I have an antlr generated Java parser that uses the C target and it works quite well. The problem is I also want it to parse erroneous code and produce a meaningful AST. If I feed it a minimal Java class with one import after which a semicolon is missing it produces two "Tree Error Node" objects where the "import" token and the tokens for the imported class should be.

But since it parses the following code correctly and produces the correct nodes for this code it must recover from the error by adding the semicolon or by resyncing. Is there a way to make antlr reflect this fixed input it produces internally in the AST? Or can I at least get the tokens/text that produced the "Tree Node Errors" somehow?

In the C targets antlr3commontreeadaptor.c around line 200 the following fragment indicates that the C target only creates dummy error nodes so far:

static  pANTLR3_BASE_TREE
errorNode                               (pANTLR3_BASE_TREE_ADAPTOR adaptor,   pANTLR3_TOKEN_STREAM ctnstream, pANTLR3_COMMON_TOKEN startToken, pANTLR3_COMMON_TOKEN stopToken, pANTLR3_EXCEPTION e)
{
    // Use the supplied common tree node stream to get another tree from the factory
    // TODO: Look at creating the erronode as in Java, but this is complicated by the
    // need to track and free the memory allocated to it, so for now, we just
    // want something in the tree that isn't a NULL pointer.
    //
    return adaptor->createTypeText(adaptor, ANTLR3_TOKEN_INVALID, (pANTLR3_UINT8)"Tree Error Node");
}

Am I out of luck here and only the error nodes the Java target produces would allow me to retrieve the text of the erroneous nodes?

A: 

I haven't used antlr much, but typically the way you handle this type of error is to add rules for matching wrong syntax, make them produce error nodes, and try to fix up after errors so that you can keep parsing. Fixing up afterwards is the problem because you don't want one error to trigger more and more errors for each new token until the end.

nategoose
A: 

I solved the problem by adding new alternate rules to the grammer for all possible erroneous statements.

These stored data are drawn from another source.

Lemma hm_delete_spec m hm X h eq :
  hm_rep m hm X -> eq_total_on m h eq X ->
  exists m' hm' r, hm_delete m hm h eq = Some (m', hm', r) /\ hstep X m m' /\ others m' hm' = others m hm /\
    match r with
    | Some p => p ∈ X /\ hits m h eq p /\ hm_rep m' hm' (X ∖ {[p]})
    | None => (forall p, p ∈ X -> ~ hits m h eq p) /\ hm_rep m' hm' X
    end.
Proof.
  intros Hrep Heq. destruct (hm_help_search m hm X h eq Hrep Heq) as
    (m1 & hm1 & bn & bo & E & Hs & Hl & -> & Hst & Hot & [Hndn Heqn] & [Hndo Heqo]).
  unfold hm_delete. rewrite E, bind_Some_l.
  assert (Hin : forall p, p ∈ (list_to_set (concat bn ++ concat bo) : gset ptr) <-> p ∈ concat bn \/ p ∈ concat bo)
    by (intros p; by rewrite elem_of_list_to_set, elem_of_app).
  destruct (h_lookup_spec m1 (newer hm1) bn h eq (shape_newer _ _ _ _ Hs) Hndn Heqn)
    as [(a & i & l1 & p & l2 & Ea & Hb & Hit & El)|[El Hno]]; rewrite El, bind_Some_l.
  - destruct (hm_detach_newer m1 hm1 bn bo a i l1 p l2 Hs Hl Ea Hb) as (m' & new' & Ed & Hr & Hst' & Hot').
    rewrite Ed, bind_Some_l. do 3 eexists. split; [done|].
    split; [by transitivity m1|]. split; [congruence|]. split; [|split; [by eapply hits_step|done]].
    apply Hin. left. by eapply elem_of_bucket.
  - destruct (h_lookup_spec m1 (older hm1) bo h eq (shape_older _ _ _ _ Hs) Hndo Heqo)
      as [(a & i & l1 & p & l2 & Ea & Hb & Hit & El')|[El' Hno']]; rewrite El', bind_Some_l.
    + destruct (hm_detach_older m1 hm1 bn bo a i l1 p l2 Hs Hl Ea Hb) as (m' & old' & Ed & Hr & Hst' & Hot').
      rewrite Ed, bind_Some_l. do 3 eexists. split; [done|].
      split; [by transitivity m1|]. split; [congruence|]. split; [|split; [by eapply hits_step|done]].
      apply Hin. right. by eapply elem_of_bucket.
    + do 3 eexists. split; [done|]. split; [done|]. split; [done|]. split; [|by exists bn, bo].
      intros p [Hp|Hp]%Hin Hit.
      * by eapply Hno, hits_step_inv.
      * by eapply Hno', hits_step_inv.
Qed.

(** ** hm_clear *)

Lemma free_array_spec m a t : hm_arrays m !! a = Some t -> free_array m (Some a) = Some (with_arrays m (delete a (hm_arrays m))).
Proof. intros H. unfold free_array. by rewrite H. Qed.

(** Each array is freed once; the others are as before. *)
Lemma hm_clear_spec m hm X :
  hm_rep m hm X ->
  exists m', hm_clear m hm = Some (m', hmap_null) /\ hm_nodes m' = hm_nodes m /\ hm_arrays m' = others m hm.
Proof.
  intros (bn & bo & Hs & _ & _). pose proof (shape_newer _ _ _ _ Hs) as Hn. pose proof (shape_older _ _ _ _ Hs) as Ho.
  pose proof (shape_apart _ _ _ _ Hs) as Hap. unfold hm_clear, others. unfold tab_rep in Hn, Ho.
  destruct (tab (newer hm)) as [a|].
  - destruct Hn as (t & Ht & _). rewrite (free_array_spec _ _ _ Ht), bind_Some_l.
    destruct (tab (older hm)) as [b|]; [|eexists; by split_and!].
    destruct Ho as (t' & Ht' & _). rewrite (free_array_spec _ _ t'), bind_Some_l.
    + eexists. split_and!; [done|done|]. cbn. apply delete_delete.
    + cbn. rewrite lookup_delete_ne; [done|]. intros ->. by destruct Hap.
  - destruct (tab (older hm)) as [b|]; [|eexists; by split_and!].
    destruct Ho as (t' & Ht' & _). cbn [free_array]. rewrite bind_Some_l. cbn [free_array]. rewrite Ht', !bind_Some_l.
    eexists. by split_and!.
Qed.

(** ** Size, iteration, and frames *)

Lemma hm_size_spec m hm X : hm_rep m hm X -> hm_size hm = Z.of_nat (size X).
Proof.
  intros (bn & bo & Hs & _ & ->). rewrite size_concat_set by apply Hs. unfold hm_size.
  rewrite (tab_rep_size _ _ _ (shape_newer _ _ _ _ Hs)), (tab_rep_size _ _ _ (shape_older _ _ _ _ Hs)).
  rewrite zlen_app. pose proof (shape_nodes _ _ _ _ Hs) as H. rewrite zlen_app in H.
  pose proof (zlen_nonneg (concat bn)). pose proof (zlen_nonneg (concat bo)). apply u64_small. lia.
Qed.

Lemma hm_rep_frame m m' hm X :
  (forall p, p ∈ X -> hm_nodes m' !! p = hm_nodes m !! p) ->
  (forall a, a ∈ own_arrays hm -> hm_arrays m' !! a = hm_arrays m !! a) ->
  hm_rep m hm X -> hm_rep m' hm X.
Proof.
  intros Hf Ha (bn & bo & Hs & Hl & ->). exists bn, bo. split_and!; [|done|done].
  destruct Hs as [H1 H2 H3 H4 H5 H6 H7 H8 H9 H10]. split; try done.
  - eapply tab_rep_frame, H1.
    + intros q Hq. apply Hf. rewrite elem_of_list_to_set, elem_of_app. by left.
    + intros a Ea. apply Ha, elem_of_own. by left.
  - eapply tab_rep_frame, H2.
    + intros q Hq. apply Hf. rewrite elem_of_list_to_set, elem_of_app. by right.
    + intros a Ea. apply Ha, elem_of_own. by right.
Qed.

Lemma hm_rep_null m : hm_rep m hmap_null ∅.
Proof.
  exists [], []. split_and!; [|by left|done].
  split; cbn; try done; unfold zlen; simpl; try lia. constructor.
Qed.

(** An array is the map's, or one of the others. *)
Lemma others_lookup m hm a : a ∉ own_arrays hm -> others m hm !! a = hm_arrays m !! a.
Proof.
  rewrite elem_of_own. intros Ha. unfold others.
  destruct (tab (newer hm)) as [b|] eqn:Eb, (tab (older hm)) as [c|] eqn:Ec; cbn [drop_array];
    rewrite ?lookup_delete_ne; try done; intros ->; tauto.
Qed.

Lemma others_own m hm a : a ∈ own_arrays hm -> others m hm !! a = None.
Proof.
  rewrite elem_of_own. unfold others. intros [->| ->].
  - apply lookup_delete_eq.
  - rewrite drop_array_comm. apply lookup_delete_eq.
Qed.

Lemma dom_others m hm : dom (others m hm) = dom (hm_arrays m) ∖ own_arrays hm.
Proof.
  apply set_eq. intros a. rewrite elem_of_difference, !elem_of_dom. destruct (decide (a ∈ own_arrays hm)) as [Hin|Hno].
  - rewrite others_own by done. split; [by intros [? ?]|tauto].
  - rewrite others_lookup by done. tauto.
Qed.

Lemma shape_live m hm bn bo a : hm_shape m hm bn bo -> a ∈ own_arrays hm -> is_Some (hm_arrays m !! a).
Proof.
  intros Hs Ha. pose proof (shape_newer _ _ _ _ Hs) as Hn. pose proof (shape_older _ _ _ _ Hs) as Ho.
  unfold tab_rep in Hn, Ho. apply elem_of_own in Ha as [Ea|Ea]; rewrite Ea in Hn || rewrite Ea in Ho.
  - destruct Hn as (t & Ht & _). by exists t.
  - destruct Ho as (t & Ht & _). by exists t.
Qed.

Lemma own_live m hm X a : hm_rep m hm X -> a ∈ own_arrays hm -> is_Some (hm_arrays m !! a).
Proof. intros (bn & bo & Hs & _ & _). by eapply shape_live. Qed.

Lemma shape_arrays m hm bn bo : hm_shape m hm bn bo -> dom (hm_arrays m) = own_arrays hm ∪ dom (others m hm).
Proof.
  intros Hs. rewrite dom_others. apply set_eq. intros a. rewrite elem_of_union, elem_of_difference.
  split; [destruct (decide (a ∈ own_arrays hm)); tauto|]. intros [Ha|[Ha _]]; [|done].
  apply elem_of_dom. by eapply shape_live.
Qed.

(** ** Iteration *)

Section visit.
Context {St : Type} (f : ptr -> St -> option (bool * St)).

(** Calls the callback on the nodes in order, until it says stop. *)
Fixpoint visit (l : list ptr) (s : St) : option (bool * St) :=
  match l with
  | [] => Some (true, s)
  | p :: l => '(go, s) ← f p s; if (go : bool) then visit l s else Some (false, s)
  end.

Each Java import statement gets translated to an AST subtree with the artificial symbol IMPORT as the root for example. To make sure that I can differentiate between ASTs from correct and erroneous code the rules for the erroneous statements rewrite them to an AST with a root symbol with the prefix ERR_, so in the example of the import statement the artifical root symbol would be ERR_IMPORT.

More different root symbols could be used to encode more detailed information about the parse error.

My parser is now as error tolerant as I need it to be and it's very easy to add rules for new kinds of erroneous input whenever I need to do so. You have to watch out to not introduce any ambiguities into your grammar, though.